Directions:
After reading the data, copy it out in full and exactly.

BEGIN Study material

Example regexp_exec_longest_first_group :
  regexp_exec "x url: 'http://a/b.avi' y url: 'c.avi'"
  = Some ("http://a/b.avi' y url: 'c", ".avi").
Proof. reflexivity. Qed.

Example regexp_exec_needs_a_character_before_avi :
  regexp_exec "url: 'avi'" = None ∧ regexp_exec "url: 'Xavi'" = Some ("", "Xavi").
Proof. split; reflexivity. Qed.

Example parseInt_truncates :
  parseInt (ratio 7 2) = number_of_Z 3 ∧
  parseInt (ratio (-7) 2) = number_of_Z (-3).
Proof. split; vm_compute; reflexivity. Qed.

(** Below a millionth and from 10^21 on the string of a number is in
    exponent notation, of which [parseInt] reads the first digit. *)
Example parseInt_exponent_notation :
  parseInt (ratio 5 10000000) = number_of_Z 5 ∧
  parseInt (number_of_Z (10 ^ 21)) = number_of_Z 1 ∧
  parseInt (ratio 1 1000000) = number_of_Z 0.
Proof. repeat split; vm_compute; reflexivity. Qed.

(** Products and quotients are rounded to binary64: 600 * 8.11 / 81.1 is
    just above 60 and 375 * 36.8 / 600 just below 23. *)
Example binary64_rounding :
  Math_ceil (js_div (js_mul (number_of_Z 600) (ratio 811 100)) (ratio 811 10))
    = number_of_Z 61 ∧
  parseInt (js_div (js_mul (number_of_Z 375) (ratio 368 10)) (number_of_Z 600))
    = number_of_Z 22.
Proof. split; vm_compute; reflexivity. Qed.

(** ** C1: the timer and the PLAYING state *)

(** The run of [seek_trace] ends in SEEKING with the timer still live. *)
Lemma seek_trace_outcome :
  let w := run seek_trace (new_CastPlayer streamcloud_page) in
  castPlayerState (this w) = PLAYER_STATE.SEEKING ∧ timer_running w = true.
Proof. vm_compute. done. Qed.

(** C1, as stated, fails: after the user starts casting, the load succeeds
    and the user clicks on the bar, the player is SEEKING, not PLAYING, and
    the progress timer is still running. *)
Lemma C1_timer_runs_while_SEEKING :
  ¬ timer_iff_PLAYING (run seek_trace (new_CastPlayer streamcloud_page)).
Proof.
  intros [_ Hstopped].
  destruct seek_trace_outcome as [Hstate Hrunning].
  rewrite no_timer_not_running in Hrunning; [done|].
  apply Hstopped. rewrite Hstate. done.
Qed.

(** C1, amended: in every reachable world every live interval is the one
    held in [this.timer]; pause, stop, session stop, a finished push and a
    timer tick leave no interval live when they take the player out of
    PLAYING; play on loaded or paused media and a successful load enter
    PLAYING with the timer running. *)
Theorem C1_progress_timer_discipline (w : World) :
  reachable w →
  (∀ h, h ∈ intervals (window w) → timer (this w) = Some h) ∧
  (∀ ev, clears_timer_on_exit ev = true →
         castPlayerState (this w) = PLAYER_STATE.PLAYING →
         castPlayerState (this (step w ev)) ≠ PLAYER_STATE.PLAYING →
         no_timer (step w ev)) ∧
  (∀ ev, starts_timer w ev = true →
         castPlayerState (this (step w ev)) = PLAYER_STATE.PLAYING ∧
         timer_running (step w ev) = true).
Proof.
  intros Hw. apply reachable_timer_inv in Hw. split; [|split].
  - apply Hw.
  - intros ev. by apply exit_clears_timer.
  - intros ev. by apply entry_starts_timer.
Qed.

(** The discipline at work: pausing the playing example stops its timer,
    and the load that made it PLAYING started one. *)
Lemma C1_progress_timer_discipline_witness :
  no_timer (step playing_world E_pauseMedia) ∧
  timer_running (step (run [E_launchApp; E_onRequestSessionSuccess a_session]
                         (new_CastPlayer streamcloud_page))
                   (E_onMediaDiscovered a_media)) = true.
Proof.
  split.
  - destruct (C1_progress_timer_discipline playing_world playing_world_reachable)
      as (_ & Hexit & _).
    apply (Hexit E_pauseMedia); [reflexivity|reflexivity|].
    vm_compute. discriminate.
  - eapply (C1_progress_timer_discipline
              (run [E_launchApp; E_onRequestSessionSuccess a_session]
                 (new_CastPlayer streamcloud_page))).
    + by eexists _, _.
    + reflexivity.
Defined.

END Study material

Expected answer:
Example regexp_exec_longest_first_group :
  regexp_exec "x url: 'http://a/b.avi' y url: 'c.avi'"
  = Some ("http://a/b.avi' y url: 'c", ".avi").
Proof. reflexivity. Qed.

Example regexp_exec_needs_a_character_before_avi :
  regexp_exec "url: 'avi'" = None ∧ regexp_exec "url: 'Xavi'" = Some ("", "Xavi").
Proof. split; reflexivity. Qed.

Example parseInt_truncates :
  parseInt (ratio 7 2) = number_of_Z 3 ∧
  parseInt (ratio (-7) 2) = number_of_Z (-3).
Proof. split; vm_compute; reflexivity. Qed.

(** Below a millionth and from 10^21 on the string of a number is in
    exponent notation, of which [parseInt] reads the first digit. *)
Example parseInt_exponent_notation :
  parseInt (ratio 5 10000000) = number_of_Z 5 ∧
  parseInt (number_of_Z (10 ^ 21)) = number_of_Z 1 ∧
  parseInt (ratio 1 1000000) = number_of_Z 0.
Proof. repeat split; vm_compute; reflexivity. Qed.

(** Products and quotients are rounded to binary64: 600 * 8.11 / 81.1 is
    just above 60 and 375 * 36.8 / 600 just below 23. *)
Example binary64_rounding :
  Math_ceil (js_div (js_mul (number_of_Z 600) (ratio 811 100)) (ratio 811 10))
    = number_of_Z 61 ∧
  parseInt (js_div (js_mul (number_of_Z 375) (ratio 368 10)) (number_of_Z 600))
    = number_of_Z 22.
Proof. split; vm_compute; reflexivity. Qed.

(** ** C1: the timer and the PLAYING state *)

(** The run of [seek_trace] ends in SEEKING with the timer still live. *)
Lemma seek_trace_outcome :
  let w := run seek_trace (new_CastPlayer streamcloud_page) in
  castPlayerState (this w) = PLAYER_STATE.SEEKING ∧ timer_running w = true.
Proof. vm_compute. done. Qed.

(** C1, as stated, fails: after the user starts casting, the load succeeds
    and the user clicks on the bar, the player is SEEKING, not PLAYING, and
    the progress timer is still running. *)
Lemma C1_timer_runs_while_SEEKING :
  ¬ timer_iff_PLAYING (run seek_trace (new_CastPlayer streamcloud_page)).
Proof.
  intros [_ Hstopped].
  destruct seek_trace_outcome as [Hstate Hrunning].
  rewrite no_timer_not_running in Hrunning; [done|].
  apply Hstopped. rewrite Hstate. done.
Qed.

(** C1, amended: in every reachable world every live interval is the one
    held in [this.timer]; pause, stop, session stop, a finished push and a
    timer tick leave no interval live when they take the player out of
    PLAYING; play on loaded or paused media and a successful load enter
    PLAYING with the timer running. *)
Theorem C1_progress_timer_discipline (w : World) :
  reachable w →
  (∀ h, h ∈ intervals (window w) → timer (this w) = Some h) ∧
  (∀ ev, clears_timer_on_exit ev = true →
         castPlayerState (this w) = PLAYER_STATE.PLAYING →
         castPlayerState (this (step w ev)) ≠ PLAYER_STATE.PLAYING →
         no_timer (step w ev)) ∧
  (∀ ev, starts_timer w ev = true →
         castPlayerState (this (step w ev)) = PLAYER_STATE.PLAYING ∧
         timer_running (step w ev) = true).
Proof.
  intros Hw. apply reachable_timer_inv in Hw. split; [|split].
  - apply Hw.
  - intros ev. by apply exit_clears_timer.
  - intros ev. by apply entry_starts_timer.
Qed.

(** The discipline at work: pausing the playing example stops its timer,
    and the load that made it PLAYING started one. *)
Lemma C1_progress_timer_discipline_witness :
  no_timer (step playing_world E_pauseMedia) ∧
  timer_running (step (run [E_launchApp; E_onRequestSessionSuccess a_session]
                         (new_CastPlayer streamcloud_page))
                   (E_onMediaDiscovered a_media)) = true.
Proof.
  split.
  - destruct (C1_progress_timer_discipline playing_world playing_world_reachable)
      as (_ & Hexit & _).
    apply (Hexit E_pauseMedia); [reflexivity|reflexivity|].
    vm_compute. discriminate.
  - eapply (C1_progress_timer_discipline
              (run [E_launchApp; E_onRequestSessionSuccess a_session]
                 (new_CastPlayer streamcloud_page))).
    + by eexists _, _.
    + reflexivity.
Defined.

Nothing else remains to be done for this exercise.